**Problem**
In the records that follow, find each line containing "deref" and copy it.

**Extracted records**
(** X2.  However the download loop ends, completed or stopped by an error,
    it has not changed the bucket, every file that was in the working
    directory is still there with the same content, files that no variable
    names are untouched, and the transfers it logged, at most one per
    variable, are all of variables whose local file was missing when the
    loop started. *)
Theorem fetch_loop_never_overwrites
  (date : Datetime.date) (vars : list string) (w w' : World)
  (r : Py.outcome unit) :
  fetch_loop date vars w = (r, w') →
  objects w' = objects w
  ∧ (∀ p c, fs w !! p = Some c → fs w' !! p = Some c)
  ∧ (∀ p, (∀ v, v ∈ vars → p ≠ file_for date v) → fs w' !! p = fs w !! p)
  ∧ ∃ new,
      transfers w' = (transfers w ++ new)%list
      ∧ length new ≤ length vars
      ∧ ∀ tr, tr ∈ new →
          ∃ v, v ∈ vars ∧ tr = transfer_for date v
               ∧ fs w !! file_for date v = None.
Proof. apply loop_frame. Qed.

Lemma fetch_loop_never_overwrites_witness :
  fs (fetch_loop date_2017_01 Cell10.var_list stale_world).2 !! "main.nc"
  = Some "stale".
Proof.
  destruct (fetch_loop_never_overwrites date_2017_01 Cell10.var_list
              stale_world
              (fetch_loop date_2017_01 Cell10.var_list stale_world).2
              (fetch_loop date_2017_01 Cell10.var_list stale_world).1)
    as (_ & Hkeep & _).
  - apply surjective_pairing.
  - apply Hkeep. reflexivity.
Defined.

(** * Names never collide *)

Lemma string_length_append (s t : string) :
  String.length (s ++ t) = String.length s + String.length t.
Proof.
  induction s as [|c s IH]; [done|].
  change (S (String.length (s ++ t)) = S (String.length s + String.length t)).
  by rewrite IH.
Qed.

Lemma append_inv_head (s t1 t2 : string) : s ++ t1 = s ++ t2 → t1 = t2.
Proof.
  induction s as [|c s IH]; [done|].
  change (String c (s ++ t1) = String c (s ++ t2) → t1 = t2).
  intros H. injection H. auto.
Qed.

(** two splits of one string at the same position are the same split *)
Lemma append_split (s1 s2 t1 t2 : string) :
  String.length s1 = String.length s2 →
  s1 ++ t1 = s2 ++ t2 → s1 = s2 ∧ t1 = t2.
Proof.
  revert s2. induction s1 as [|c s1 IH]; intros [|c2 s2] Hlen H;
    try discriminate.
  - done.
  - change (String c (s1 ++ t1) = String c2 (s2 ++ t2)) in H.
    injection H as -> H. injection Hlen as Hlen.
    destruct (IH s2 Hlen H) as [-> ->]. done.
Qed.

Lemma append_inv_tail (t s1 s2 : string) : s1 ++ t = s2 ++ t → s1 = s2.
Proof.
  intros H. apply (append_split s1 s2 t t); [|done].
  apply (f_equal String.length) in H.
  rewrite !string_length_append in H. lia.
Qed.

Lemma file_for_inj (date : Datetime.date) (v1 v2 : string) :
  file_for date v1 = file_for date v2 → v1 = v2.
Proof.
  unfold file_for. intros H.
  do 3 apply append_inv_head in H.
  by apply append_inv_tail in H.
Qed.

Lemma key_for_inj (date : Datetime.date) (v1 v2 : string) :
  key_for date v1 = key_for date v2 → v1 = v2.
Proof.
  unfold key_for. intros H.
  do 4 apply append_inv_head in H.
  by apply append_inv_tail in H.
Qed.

--

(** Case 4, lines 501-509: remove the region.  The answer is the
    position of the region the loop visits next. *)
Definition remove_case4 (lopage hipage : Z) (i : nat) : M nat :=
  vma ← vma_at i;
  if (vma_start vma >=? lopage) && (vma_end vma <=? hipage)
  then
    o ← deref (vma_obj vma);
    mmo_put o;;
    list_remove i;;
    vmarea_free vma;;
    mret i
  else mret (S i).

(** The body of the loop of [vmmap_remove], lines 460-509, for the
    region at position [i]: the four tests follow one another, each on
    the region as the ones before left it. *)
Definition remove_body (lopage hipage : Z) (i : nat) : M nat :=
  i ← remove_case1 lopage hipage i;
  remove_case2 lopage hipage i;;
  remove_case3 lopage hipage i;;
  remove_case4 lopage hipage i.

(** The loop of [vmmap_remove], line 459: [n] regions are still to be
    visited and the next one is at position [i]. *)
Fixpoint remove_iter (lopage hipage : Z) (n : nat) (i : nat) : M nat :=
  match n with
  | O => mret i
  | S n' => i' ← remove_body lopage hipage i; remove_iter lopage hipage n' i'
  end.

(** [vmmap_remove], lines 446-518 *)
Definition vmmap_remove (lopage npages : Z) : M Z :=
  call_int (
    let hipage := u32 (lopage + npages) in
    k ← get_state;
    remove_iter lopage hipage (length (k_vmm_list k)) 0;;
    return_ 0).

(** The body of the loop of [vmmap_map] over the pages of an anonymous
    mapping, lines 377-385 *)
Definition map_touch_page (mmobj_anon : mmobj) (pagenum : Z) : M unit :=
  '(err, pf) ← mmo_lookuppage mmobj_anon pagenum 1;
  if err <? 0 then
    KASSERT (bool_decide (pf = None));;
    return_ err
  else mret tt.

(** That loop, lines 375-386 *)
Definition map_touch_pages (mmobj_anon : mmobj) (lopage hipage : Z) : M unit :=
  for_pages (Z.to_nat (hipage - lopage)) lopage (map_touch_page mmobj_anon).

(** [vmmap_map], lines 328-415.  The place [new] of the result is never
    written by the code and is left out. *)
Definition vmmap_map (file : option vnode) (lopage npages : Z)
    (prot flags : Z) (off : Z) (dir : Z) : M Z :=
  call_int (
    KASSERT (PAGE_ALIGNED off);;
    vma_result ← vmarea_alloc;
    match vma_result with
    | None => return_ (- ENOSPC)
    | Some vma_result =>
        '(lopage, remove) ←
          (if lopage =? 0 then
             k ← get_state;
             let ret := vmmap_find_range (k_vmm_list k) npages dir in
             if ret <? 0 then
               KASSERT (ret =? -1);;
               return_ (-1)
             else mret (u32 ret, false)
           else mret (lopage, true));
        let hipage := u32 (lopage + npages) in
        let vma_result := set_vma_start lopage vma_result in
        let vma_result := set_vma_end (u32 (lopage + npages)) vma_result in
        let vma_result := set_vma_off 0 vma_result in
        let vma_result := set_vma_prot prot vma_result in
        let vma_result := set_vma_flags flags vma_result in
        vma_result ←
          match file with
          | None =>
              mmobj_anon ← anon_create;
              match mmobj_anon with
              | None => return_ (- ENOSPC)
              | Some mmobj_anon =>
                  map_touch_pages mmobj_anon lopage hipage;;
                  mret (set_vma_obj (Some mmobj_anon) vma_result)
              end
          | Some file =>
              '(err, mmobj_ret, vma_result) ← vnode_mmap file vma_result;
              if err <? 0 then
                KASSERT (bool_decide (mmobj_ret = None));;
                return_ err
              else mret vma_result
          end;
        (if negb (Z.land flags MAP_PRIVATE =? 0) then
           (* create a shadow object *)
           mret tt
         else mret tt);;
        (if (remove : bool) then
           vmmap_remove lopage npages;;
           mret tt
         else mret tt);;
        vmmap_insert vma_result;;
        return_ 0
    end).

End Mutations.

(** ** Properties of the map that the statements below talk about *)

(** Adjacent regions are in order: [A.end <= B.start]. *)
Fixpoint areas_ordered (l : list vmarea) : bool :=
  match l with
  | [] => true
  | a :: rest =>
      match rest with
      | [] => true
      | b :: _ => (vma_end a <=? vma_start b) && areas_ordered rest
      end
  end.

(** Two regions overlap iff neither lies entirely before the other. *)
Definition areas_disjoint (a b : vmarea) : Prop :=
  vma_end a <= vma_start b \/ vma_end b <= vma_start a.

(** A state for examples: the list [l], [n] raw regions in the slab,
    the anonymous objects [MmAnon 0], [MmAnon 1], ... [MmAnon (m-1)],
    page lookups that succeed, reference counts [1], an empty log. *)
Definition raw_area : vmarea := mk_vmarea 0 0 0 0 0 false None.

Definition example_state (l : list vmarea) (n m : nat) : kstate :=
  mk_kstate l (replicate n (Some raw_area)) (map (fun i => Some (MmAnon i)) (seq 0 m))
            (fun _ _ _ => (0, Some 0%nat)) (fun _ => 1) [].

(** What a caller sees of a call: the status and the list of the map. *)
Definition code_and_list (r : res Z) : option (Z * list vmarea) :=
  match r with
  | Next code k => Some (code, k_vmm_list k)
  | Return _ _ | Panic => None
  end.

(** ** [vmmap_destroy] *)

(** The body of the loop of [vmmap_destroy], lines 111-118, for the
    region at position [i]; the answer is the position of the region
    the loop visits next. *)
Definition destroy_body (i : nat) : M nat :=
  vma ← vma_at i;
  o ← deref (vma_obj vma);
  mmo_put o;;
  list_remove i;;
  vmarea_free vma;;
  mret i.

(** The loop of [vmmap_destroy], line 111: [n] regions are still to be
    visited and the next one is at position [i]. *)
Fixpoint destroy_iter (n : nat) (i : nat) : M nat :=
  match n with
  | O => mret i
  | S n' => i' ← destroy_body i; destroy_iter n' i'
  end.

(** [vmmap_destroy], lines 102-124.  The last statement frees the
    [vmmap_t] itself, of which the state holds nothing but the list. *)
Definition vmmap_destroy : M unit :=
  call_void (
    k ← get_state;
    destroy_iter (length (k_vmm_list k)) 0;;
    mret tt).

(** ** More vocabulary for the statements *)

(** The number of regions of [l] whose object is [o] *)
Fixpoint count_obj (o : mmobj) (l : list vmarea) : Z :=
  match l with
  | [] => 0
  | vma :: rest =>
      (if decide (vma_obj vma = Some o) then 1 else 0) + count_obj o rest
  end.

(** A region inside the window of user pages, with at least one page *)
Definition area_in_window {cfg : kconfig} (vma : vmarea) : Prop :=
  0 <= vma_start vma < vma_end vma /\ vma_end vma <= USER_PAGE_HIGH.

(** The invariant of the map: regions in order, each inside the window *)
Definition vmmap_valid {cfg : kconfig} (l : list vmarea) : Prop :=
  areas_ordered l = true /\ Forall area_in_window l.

**Solved problem**
    o ← deref (vma_obj vma);
  o ← deref (vma_obj vma);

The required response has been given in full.